• _Data for review_
(* ===== verification/SmtpRouter.v ===== *)
(** * Outbound mail: the channel router and the SendCloud relay
    ([apps/worker/lib/smtp/router.ts], [sendcloud.ts])

    The transport (nodemailer) is a parameter of the relay: what it answers to a mail. *)

From stdpp Require Import base list.
From S2P Require Import Prelude JsString.

(** ** Domains *)

Definition CHINA_DOMAINS : list jsstr :=
  ["qq.com"; "foxmail.com"; "vip.qq.com"; "163.com"; "126.com"; "yeah.net"; "188.com"; "vip.163.com";
   "vip.126.com"; "sina.com"; "sina.cn"; "sohu.com"; "aliyun.com"; "alimail.com"; "mxhichina.com";
   "exmail.qq.com"; "139.com"; "wo.cn"; "189.cn"; "tom.com"; "21cn.com"]%js.

Definition extractDomain (email : jsstr) : jsstr :=
  match lastIndexOf email "@" with
  | None => []
  | Some atIndex => trim (toLowerCase (slice_from email (Z.of_nat atIndex + 1)))
  end.

Definition isChinaDomain (domain : jsstr) : bool := bool_decide (toLowerCase domain ∈ CHINA_DOMAINS).

(** ** Routing *)

Inductive SmtpChannel := ChSendcloud | ChStalwart.

Record StalwartConfig := { st_host : jsstr; st_port : Z; st_secure : bool }.
Record SendCloudConfig := {
  sc_host : jsstr; sc_port : option Z; sc_secure : bool; sc_apiUser : jsstr; sc_apiKey : jsstr;
}.
(** [Partial<RouterConfig>] *)
Record RouterConfig := { stalwart : option StalwartConfig; sendcloud : option SendCloudConfig }.

Record RouteResult := {
  channel : SmtpChannel; host : jsstr; port : option Z; secure : bool; requiresAuth : bool;
}.

Definition DEFAULT_STALWART : StalwartConfig :=
  {| st_host := "stalwart.mail.svc.cluster.local"%js; st_port := 587; st_secure := false |}.
Definition DEFAULT_SENDCLOUD : SendCloudConfig :=
  {| sc_host := "smtp.sendcloud.net"%js; sc_port := Some 587%Z; sc_secure := false;
     sc_apiUser := []; sc_apiKey := [] |}.

Definition routeEmail (recipients : list jsstr) (config : option RouterConfig) : RouteResult :=
  let stalwartCfg := default DEFAULT_STALWART (config ≫= stalwart) in
  let sendcloudCfg := default DEFAULT_SENDCLOUD (config ≫= sendcloud) in
  if existsb (λ r, isChinaDomain (extractDomain r)) recipients then
    {| channel := ChSendcloud; host := sc_host sendcloudCfg; port := sc_port sendcloudCfg;
       secure := sc_secure sendcloudCfg; requiresAuth := true |}
  else
    {| channel := ChStalwart; host := st_host stalwartCfg; port := Some (st_port stalwartCfg);
       secure := st_secure stalwartCfg; requiresAuth := true |}.

Record Classified := { china : list jsstr; international : list jsstr }.

Fixpoint classify_loop (recipients : list jsstr) (acc : Classified) : Classified :=
  match recipients with
  | [] => acc
  | r :: rest =>
      classify_loop rest
        (if isChinaDomain (extractDomain r)
         then {| china := china acc ++ [r]; international := international acc |}
         else {| china := china acc; international := international acc ++ [r] |})
  end.

Definition classifyRecipients (recipients : list jsstr) : Classified :=
  classify_loop recipients {| china := []; international := [] |}.

(** ** The relay *)

(** Attachments are passed through unread. *)
Record SendCloudEmailOptions := {
  o_from : jsstr; o_to : list jsstr; o_subject : jsstr; o_text : option jsstr; o_html : option jsstr;
  o_inReplyTo : option jsstr; o_references : option (list jsstr);
}.

(** What [sendMail] is called with. *)
Record MailOptions := {
  ml_from : jsstr; ml_to : jsstr; ml_subject : jsstr; ml_text : option jsstr; ml_html : option jsstr;
  ml_headers : list (jsstr * jsstr);
}.

Record SendCloudResult := { success : bool; messageId : option jsstr; sc_error : option jsstr }.

(** What the transport answers: the id in its [info], or an exception with its message. *)
Inductive sent := Sent (id : option jsstr) | SendError (message : option jsstr) (as_string : jsstr).

(** [s || undefined] *)
Definition or_undefined (o : option jsstr) : option jsstr := if opt_truthy o then o else None.

Definition mail_options (opts : SendCloudEmailOptions) : MailOptions :=
  {| ml_from := o_from opts; ml_to := join ","%js (o_to opts); ml_subject := o_subject opts;
     ml_text := or_undefined (o_text opts); ml_html := or_undefined (o_html opts);
     ml_headers :=
       match or_undefined (o_inReplyTo opts) with Some s => [("In-Reply-To"%js, s)] | None => [] end ++
       match o_references opts with
       | Some ((_ :: _) as l) => [("References"%js, join " "%js l)]
       | _ => []
       end |}.

Definition send (sendMail : MailOptions → sent) (opts : SendCloudEmailOptions) : SendCloudResult :=
  match sendMail (mail_options opts) with
  | Sent id => {| success := true; messageId := Some (default [] id); sc_error := None |}
  | SendError message as_string =>
      {| success := false; messageId := None; sc_error := Some (default as_string message) |}
  end.

(** The transport's [verify], [None] when it throws. *)
Definition verify (verified : option bool) : bool := default false verified.

Record Env := {
  SENDCLOUD_HOST : option jsstr; SENDCLOUD_PORT : option jsstr;
  SENDCLOUD_API_USER : option jsstr; SENDCLOUD_API_KEY : option jsstr;
}.

(** A port of [None] is NaN. *)
Definition createSendCloudMailer (e : Env) : SendCloudConfig :=
  {| sc_host := opt_or (SENDCLOUD_HOST e) "smtp.sendcloud.net"%js;
     sc_port := parseInt (opt_or (SENDCLOUD_PORT e) "587"%js); sc_secure := false;
     sc_apiUser := opt_or (SENDCLOUD_API_USER e) []; sc_apiKey := opt_or (SENDCLOUD_API_KEY e) [] |}.

(** ** Theorems *)

Lemma slice_from_app (u v : jsstr) : slice_from (u ++ v) (Z.of_nat (length u)) = v.
Proof.
  unfold slice_from, rel_index. rewrite (proj2 (Z.ltb_ge _ _)) by lia. rewrite length_app, Nat2Z.id.
  rewrite Nat.min_l by lia. by rewrite drop_app_length.
Qed.

(** The domain of an address: what follows the last at sign, without case and blanks. *)
Lemma extractDomain_address u d :
  "@"%char ∉ d → extractDomain (u ++ "@"%char :: d) = trim (toLowerCase d).
Proof.
  intros Hd. unfold extractDomain. rewrite lastIndexOf_app by done.
  replace (Z.of_nat (length u) + 1)%Z with (Z.of_nat (length (u ++ ["@"%char])))
    by (rewrite length_app; simpl; lia).
  by rewrite cons_middle, app_assoc, slice_from_app.
Qed.

Definition domestic (r : jsstr) : Prop := isChinaDomain (extractDomain r) = true.

#[export] Instance domestic_dec r : Decision (domestic r).
Proof. unfold domestic. apply _. Defined.

Lemma classify_loop_spec recipients acc :
  classify_loop recipients acc =
  {| china := china acc ++ filter domestic recipients;
     international := international acc ++ filter (λ r, ¬ domestic r) recipients |}.
Proof.
  revert acc. induction recipients as [|r rest IH]; intros acc; simpl.
  - rewrite !filter_nil, !app_nil_r. by destruct acc.
  - rewrite IH, !filter_cons.
    destruct (isChinaDomain (extractDomain r)) eqn:E; simpl.
    + rewrite decide_True by done. rewrite decide_False by (intros H; by apply H).
      by rewrite <- app_assoc.
    + rewrite decide_False by (unfold domestic; congruence).
      rewrite decide_True by (unfold domestic; congruence). by rewrite <- app_assoc.
Qed.

(** A mail goes to the SendCloud relay exactly when one of its recipients is at a domestic
    provider, whatever their order; the classification splits the recipients into the domestic and
    the other ones, each in order and with none lost, and agrees with the routing. *)
Theorem routeEmail_spec recipients config :
  let c := classifyRecipients recipients in
  (channel (routeEmail recipients config) = ChSendcloud ↔ Exists domestic recipients) ∧
  (channel (routeEmail recipients config) = ChSendcloud ↔ china c ≠ []) ∧
  (∀ recipients', recipients ≡ₚ recipients' → routeEmail recipients' config = routeEmail recipients config) ∧
  china c = filter domestic recipients ∧ international c = filter (λ r, ¬ domestic r) recipients ∧
  china c ++ international c ≡ₚ recipients.
Proof.
  cbv zeta. unfold classifyRecipients. rewrite classify_loop_spec. cbn [china international app].
  assert (∀ rs, existsb (λ r, isChinaDomain (extractDomain r)) rs = true ↔ Exists domestic rs) as He.
  { intros rs. rewrite existsb_exists, Exists_exists. by setoid_rewrite list_elem_of_In. }
  assert (channel (routeEmail recipients config) = ChSendcloud ↔ Exists domestic recipients) as Hr.
  { rewrite <- He. unfold routeEmail. by destruct (existsb _ _). }
  split; [done|]. split; [|split].
  - rewrite Hr, Exists_exists. split.
    + intros (r & Hin & Hd) Hnil. assert (r ∈ filter domestic recipients) as H
        by by apply list_elem_of_filter. rewrite Hnil in H. set_solver.
    + intros Hne. destruct (filter domestic recipients) as [|r l] eqn:E; [done|].
      assert (r ∈ filter domestic recipients) as H by (rewrite E; set_solver).
      apply list_elem_of_filter in H as [??]. eauto.
  - intros rs Hp. unfold routeEmail.
    assert (existsb (λ r, isChinaDomain (extractDomain r)) rs =
            existsb (λ r, isChinaDomain (extractDomain r)) recipients) as ->; [|done].
    apply eq_true_iff_eq. rewrite !He. by rewrite Hp.
  - split; [done|]. split; [done|]. apply filter_app_complement.
Qed.

(** An address in angle brackets is not recognised: its domain ends in [>]. *)
Lemma bracketed_recipient_not_domestic :
  channel (routeEmail ["Li <li@qq.com>"%js] None) = ChStalwart ∧
  channel (routeEmail ["li@QQ.com "%js] None) = ChSendcloud.
Proof. vm_compute. done. Qed.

• _Required work_
Within the data above, how many lines contain "SendCloudResult"? Respond with the tally alone.

• _Answer to this exercise_
2